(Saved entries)
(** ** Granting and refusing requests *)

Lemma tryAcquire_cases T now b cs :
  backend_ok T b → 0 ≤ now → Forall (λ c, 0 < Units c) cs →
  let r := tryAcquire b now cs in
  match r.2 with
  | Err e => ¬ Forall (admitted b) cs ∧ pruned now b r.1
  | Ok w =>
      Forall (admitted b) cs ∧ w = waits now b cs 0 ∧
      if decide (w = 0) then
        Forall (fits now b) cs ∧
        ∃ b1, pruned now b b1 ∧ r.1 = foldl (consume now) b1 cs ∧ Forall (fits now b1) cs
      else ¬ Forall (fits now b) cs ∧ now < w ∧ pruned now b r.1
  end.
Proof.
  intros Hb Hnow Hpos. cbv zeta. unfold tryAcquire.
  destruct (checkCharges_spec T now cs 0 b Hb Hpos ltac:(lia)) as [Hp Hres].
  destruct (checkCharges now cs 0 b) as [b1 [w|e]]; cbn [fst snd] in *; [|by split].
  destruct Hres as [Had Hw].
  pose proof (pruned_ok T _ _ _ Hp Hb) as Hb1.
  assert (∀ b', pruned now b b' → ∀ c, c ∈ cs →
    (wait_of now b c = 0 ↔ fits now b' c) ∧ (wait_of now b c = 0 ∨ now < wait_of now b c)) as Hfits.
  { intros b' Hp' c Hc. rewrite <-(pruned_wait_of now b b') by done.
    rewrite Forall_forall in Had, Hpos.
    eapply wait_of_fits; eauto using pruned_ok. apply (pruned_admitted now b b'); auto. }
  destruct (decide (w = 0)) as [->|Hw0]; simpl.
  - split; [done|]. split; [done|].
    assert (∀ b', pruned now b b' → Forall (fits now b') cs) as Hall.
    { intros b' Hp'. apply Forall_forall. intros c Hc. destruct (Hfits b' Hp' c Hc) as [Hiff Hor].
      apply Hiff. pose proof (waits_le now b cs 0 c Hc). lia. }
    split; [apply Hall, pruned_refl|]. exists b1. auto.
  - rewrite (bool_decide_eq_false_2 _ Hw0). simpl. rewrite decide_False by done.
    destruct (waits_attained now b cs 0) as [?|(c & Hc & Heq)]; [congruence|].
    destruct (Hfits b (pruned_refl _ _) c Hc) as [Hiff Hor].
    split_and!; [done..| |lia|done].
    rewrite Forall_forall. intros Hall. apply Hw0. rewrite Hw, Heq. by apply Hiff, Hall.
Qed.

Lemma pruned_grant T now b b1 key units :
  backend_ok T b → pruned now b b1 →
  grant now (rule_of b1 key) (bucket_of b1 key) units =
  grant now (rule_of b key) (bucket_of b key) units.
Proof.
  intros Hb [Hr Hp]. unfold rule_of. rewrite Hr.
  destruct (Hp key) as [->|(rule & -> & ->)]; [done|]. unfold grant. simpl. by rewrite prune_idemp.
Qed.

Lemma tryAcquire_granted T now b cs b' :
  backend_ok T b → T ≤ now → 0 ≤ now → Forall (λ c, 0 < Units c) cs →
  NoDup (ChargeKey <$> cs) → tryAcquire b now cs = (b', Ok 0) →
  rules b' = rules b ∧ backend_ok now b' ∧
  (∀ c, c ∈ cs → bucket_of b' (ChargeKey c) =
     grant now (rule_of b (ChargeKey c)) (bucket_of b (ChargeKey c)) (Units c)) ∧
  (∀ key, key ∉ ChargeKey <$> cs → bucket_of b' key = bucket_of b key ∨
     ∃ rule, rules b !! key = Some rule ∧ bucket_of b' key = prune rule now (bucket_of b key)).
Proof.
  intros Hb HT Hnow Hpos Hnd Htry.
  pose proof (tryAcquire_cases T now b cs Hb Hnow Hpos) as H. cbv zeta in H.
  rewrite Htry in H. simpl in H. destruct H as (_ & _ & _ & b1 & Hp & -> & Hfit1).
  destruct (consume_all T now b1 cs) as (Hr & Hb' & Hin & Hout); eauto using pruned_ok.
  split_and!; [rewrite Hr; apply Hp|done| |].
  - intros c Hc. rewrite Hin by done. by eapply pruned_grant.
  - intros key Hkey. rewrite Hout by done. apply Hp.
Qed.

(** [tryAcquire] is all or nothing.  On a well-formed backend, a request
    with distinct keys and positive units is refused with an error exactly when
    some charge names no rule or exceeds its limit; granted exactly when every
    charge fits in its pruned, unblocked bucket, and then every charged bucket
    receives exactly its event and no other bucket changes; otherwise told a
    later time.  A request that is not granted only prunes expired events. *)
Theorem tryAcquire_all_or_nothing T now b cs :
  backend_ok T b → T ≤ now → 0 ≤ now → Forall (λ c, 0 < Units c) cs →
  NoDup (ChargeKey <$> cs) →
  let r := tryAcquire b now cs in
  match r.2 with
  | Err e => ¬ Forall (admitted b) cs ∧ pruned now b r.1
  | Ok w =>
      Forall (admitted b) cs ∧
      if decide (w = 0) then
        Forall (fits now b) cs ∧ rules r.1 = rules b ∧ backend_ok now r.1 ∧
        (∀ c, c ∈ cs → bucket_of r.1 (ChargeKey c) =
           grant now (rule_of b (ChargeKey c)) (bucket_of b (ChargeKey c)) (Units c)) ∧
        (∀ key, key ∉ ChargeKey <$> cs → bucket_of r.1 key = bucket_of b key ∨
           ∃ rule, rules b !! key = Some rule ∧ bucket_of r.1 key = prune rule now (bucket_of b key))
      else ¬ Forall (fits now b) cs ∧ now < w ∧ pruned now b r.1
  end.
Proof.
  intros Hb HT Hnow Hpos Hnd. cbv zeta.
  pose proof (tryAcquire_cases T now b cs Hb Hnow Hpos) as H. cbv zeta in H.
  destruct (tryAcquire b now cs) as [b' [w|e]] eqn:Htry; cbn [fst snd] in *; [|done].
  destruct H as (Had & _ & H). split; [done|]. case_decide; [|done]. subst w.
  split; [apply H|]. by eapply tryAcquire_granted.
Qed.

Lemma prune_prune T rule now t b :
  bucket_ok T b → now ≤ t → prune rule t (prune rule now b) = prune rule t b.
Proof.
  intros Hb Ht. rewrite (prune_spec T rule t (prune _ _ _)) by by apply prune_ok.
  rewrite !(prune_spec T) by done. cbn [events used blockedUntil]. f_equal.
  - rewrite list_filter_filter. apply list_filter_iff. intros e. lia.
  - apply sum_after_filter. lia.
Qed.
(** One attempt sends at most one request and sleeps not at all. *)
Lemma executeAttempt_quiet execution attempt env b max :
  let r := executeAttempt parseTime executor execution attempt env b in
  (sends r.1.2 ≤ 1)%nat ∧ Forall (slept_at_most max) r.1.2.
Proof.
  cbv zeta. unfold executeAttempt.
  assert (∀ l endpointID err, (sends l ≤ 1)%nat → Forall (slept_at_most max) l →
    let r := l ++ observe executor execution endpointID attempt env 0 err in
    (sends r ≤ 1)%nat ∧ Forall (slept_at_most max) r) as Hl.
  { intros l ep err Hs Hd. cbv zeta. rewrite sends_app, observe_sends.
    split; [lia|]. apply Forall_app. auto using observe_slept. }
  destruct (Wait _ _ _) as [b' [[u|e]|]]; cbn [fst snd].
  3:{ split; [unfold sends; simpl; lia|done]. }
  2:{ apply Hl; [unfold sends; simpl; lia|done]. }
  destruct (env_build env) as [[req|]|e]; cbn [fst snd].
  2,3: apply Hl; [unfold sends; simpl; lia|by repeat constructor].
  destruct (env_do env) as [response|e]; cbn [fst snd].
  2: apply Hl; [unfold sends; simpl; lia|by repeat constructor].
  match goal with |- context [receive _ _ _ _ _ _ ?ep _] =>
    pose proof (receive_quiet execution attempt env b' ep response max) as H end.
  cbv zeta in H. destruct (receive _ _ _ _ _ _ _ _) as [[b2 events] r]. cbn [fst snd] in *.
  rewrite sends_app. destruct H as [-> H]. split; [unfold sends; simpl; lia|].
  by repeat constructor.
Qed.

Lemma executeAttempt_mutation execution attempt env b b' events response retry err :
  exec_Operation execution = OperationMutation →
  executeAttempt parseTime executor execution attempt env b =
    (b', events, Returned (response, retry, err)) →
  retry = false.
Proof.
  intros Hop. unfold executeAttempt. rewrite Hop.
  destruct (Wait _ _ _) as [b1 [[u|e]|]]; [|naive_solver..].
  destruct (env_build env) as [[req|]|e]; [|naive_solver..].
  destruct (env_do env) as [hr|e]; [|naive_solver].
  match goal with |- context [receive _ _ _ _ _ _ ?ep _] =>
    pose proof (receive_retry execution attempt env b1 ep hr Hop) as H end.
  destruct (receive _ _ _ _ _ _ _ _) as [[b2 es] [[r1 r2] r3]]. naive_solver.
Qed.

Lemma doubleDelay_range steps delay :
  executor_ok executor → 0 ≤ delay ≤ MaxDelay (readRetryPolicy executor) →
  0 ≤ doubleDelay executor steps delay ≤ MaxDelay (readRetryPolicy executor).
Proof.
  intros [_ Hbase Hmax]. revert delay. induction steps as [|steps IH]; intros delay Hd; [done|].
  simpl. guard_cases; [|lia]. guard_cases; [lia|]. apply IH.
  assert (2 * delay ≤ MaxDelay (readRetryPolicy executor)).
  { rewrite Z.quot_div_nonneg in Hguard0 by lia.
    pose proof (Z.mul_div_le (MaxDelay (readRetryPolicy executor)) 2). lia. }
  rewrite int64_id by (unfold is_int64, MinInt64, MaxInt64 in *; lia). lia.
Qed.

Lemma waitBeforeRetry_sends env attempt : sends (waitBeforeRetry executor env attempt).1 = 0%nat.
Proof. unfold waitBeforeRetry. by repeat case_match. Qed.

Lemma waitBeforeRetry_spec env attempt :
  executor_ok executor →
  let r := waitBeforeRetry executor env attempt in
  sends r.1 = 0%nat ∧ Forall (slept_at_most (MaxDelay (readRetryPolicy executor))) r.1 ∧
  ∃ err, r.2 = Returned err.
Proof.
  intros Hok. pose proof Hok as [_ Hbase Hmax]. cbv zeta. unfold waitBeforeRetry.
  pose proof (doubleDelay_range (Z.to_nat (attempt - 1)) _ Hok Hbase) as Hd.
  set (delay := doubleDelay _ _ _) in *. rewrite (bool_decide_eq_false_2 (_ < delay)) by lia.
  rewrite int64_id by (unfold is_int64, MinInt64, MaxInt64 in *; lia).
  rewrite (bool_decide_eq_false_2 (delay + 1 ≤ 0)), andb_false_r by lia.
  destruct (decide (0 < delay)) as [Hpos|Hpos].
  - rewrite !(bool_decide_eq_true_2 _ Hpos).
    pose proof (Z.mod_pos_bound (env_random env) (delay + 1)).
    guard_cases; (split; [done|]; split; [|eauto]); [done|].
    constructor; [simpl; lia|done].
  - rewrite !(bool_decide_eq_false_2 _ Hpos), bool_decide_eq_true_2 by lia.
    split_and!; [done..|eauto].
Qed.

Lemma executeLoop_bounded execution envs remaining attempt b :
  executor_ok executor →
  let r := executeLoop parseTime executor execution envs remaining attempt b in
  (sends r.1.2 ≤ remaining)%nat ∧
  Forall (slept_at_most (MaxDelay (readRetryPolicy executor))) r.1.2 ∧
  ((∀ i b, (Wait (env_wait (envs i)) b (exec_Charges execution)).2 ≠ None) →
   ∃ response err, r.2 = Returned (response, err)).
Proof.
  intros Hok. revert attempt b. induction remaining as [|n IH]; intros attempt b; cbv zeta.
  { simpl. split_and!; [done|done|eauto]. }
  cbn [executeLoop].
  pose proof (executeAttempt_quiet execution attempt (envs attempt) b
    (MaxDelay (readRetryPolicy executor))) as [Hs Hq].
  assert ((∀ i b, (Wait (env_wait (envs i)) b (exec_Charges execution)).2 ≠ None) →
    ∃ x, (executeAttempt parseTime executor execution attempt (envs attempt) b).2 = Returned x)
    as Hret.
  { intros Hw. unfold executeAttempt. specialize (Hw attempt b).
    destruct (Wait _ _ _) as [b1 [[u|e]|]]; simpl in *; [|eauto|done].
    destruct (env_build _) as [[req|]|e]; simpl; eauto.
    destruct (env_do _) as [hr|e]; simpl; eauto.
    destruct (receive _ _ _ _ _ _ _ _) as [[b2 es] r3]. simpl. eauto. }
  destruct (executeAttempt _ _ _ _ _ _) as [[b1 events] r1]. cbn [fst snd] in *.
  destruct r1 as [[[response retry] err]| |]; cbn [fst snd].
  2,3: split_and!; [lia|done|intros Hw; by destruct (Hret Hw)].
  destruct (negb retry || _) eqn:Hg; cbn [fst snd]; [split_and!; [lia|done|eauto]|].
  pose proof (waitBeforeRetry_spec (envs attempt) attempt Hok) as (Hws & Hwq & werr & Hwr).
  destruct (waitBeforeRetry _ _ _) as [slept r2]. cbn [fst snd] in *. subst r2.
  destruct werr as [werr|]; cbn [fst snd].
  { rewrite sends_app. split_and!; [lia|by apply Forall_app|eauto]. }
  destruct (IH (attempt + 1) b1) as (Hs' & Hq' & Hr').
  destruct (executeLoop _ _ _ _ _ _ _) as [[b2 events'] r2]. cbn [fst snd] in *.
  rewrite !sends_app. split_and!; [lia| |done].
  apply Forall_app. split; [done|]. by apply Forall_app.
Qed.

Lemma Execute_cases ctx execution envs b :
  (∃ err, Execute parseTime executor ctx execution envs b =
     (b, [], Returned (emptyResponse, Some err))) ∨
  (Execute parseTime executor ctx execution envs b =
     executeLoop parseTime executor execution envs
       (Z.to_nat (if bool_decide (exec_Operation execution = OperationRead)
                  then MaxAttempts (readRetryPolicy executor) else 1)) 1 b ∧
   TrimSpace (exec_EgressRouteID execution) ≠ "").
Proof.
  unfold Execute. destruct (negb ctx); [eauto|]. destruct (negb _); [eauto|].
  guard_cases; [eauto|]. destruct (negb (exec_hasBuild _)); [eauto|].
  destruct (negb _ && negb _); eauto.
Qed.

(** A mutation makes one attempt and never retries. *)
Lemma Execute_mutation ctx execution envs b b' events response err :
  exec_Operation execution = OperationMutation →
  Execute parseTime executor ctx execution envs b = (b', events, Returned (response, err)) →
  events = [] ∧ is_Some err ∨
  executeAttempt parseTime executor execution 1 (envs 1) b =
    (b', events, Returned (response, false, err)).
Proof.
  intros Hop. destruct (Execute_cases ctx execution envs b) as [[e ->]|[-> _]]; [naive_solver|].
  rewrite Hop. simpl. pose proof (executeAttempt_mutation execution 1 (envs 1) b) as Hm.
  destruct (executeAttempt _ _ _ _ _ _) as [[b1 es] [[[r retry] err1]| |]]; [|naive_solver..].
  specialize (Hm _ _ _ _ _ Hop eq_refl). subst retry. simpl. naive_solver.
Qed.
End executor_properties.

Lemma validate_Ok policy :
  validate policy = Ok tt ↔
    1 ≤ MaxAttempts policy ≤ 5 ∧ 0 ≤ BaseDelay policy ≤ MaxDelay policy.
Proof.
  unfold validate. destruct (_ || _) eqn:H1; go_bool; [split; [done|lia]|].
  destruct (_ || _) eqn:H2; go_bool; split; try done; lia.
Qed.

- **WORK ORDER**: Could you return exactly the lines above from the line with "- intros key" to the line with "Forall (fits now b) cs ∧ rules", both included, and nothing else?

- **YOUR SOLUTION**:
  - intros key Hkey. rewrite Hout by done. apply Hp.
Qed.

(** [tryAcquire] is all or nothing.  On a well-formed backend, a request
    with distinct keys and positive units is refused with an error exactly when
    some charge names no rule or exceeds its limit; granted exactly when every
    charge fits in its pruned, unblocked bucket, and then every charged bucket
    receives exactly its event and no other bucket changes; otherwise told a
    later time.  A request that is not granted only prunes expired events. *)
Theorem tryAcquire_all_or_nothing T now b cs :
  backend_ok T b → T ≤ now → 0 ≤ now → Forall (λ c, 0 < Units c) cs →
  NoDup (ChargeKey <$> cs) →
  let r := tryAcquire b now cs in
  match r.2 with
  | Err e => ¬ Forall (admitted b) cs ∧ pruned now b r.1
  | Ok w =>
      Forall (admitted b) cs ∧
      if decide (w = 0) then
        Forall (fits now b) cs ∧ rules r.1 = rules b ∧ backend_ok now r.1 ∧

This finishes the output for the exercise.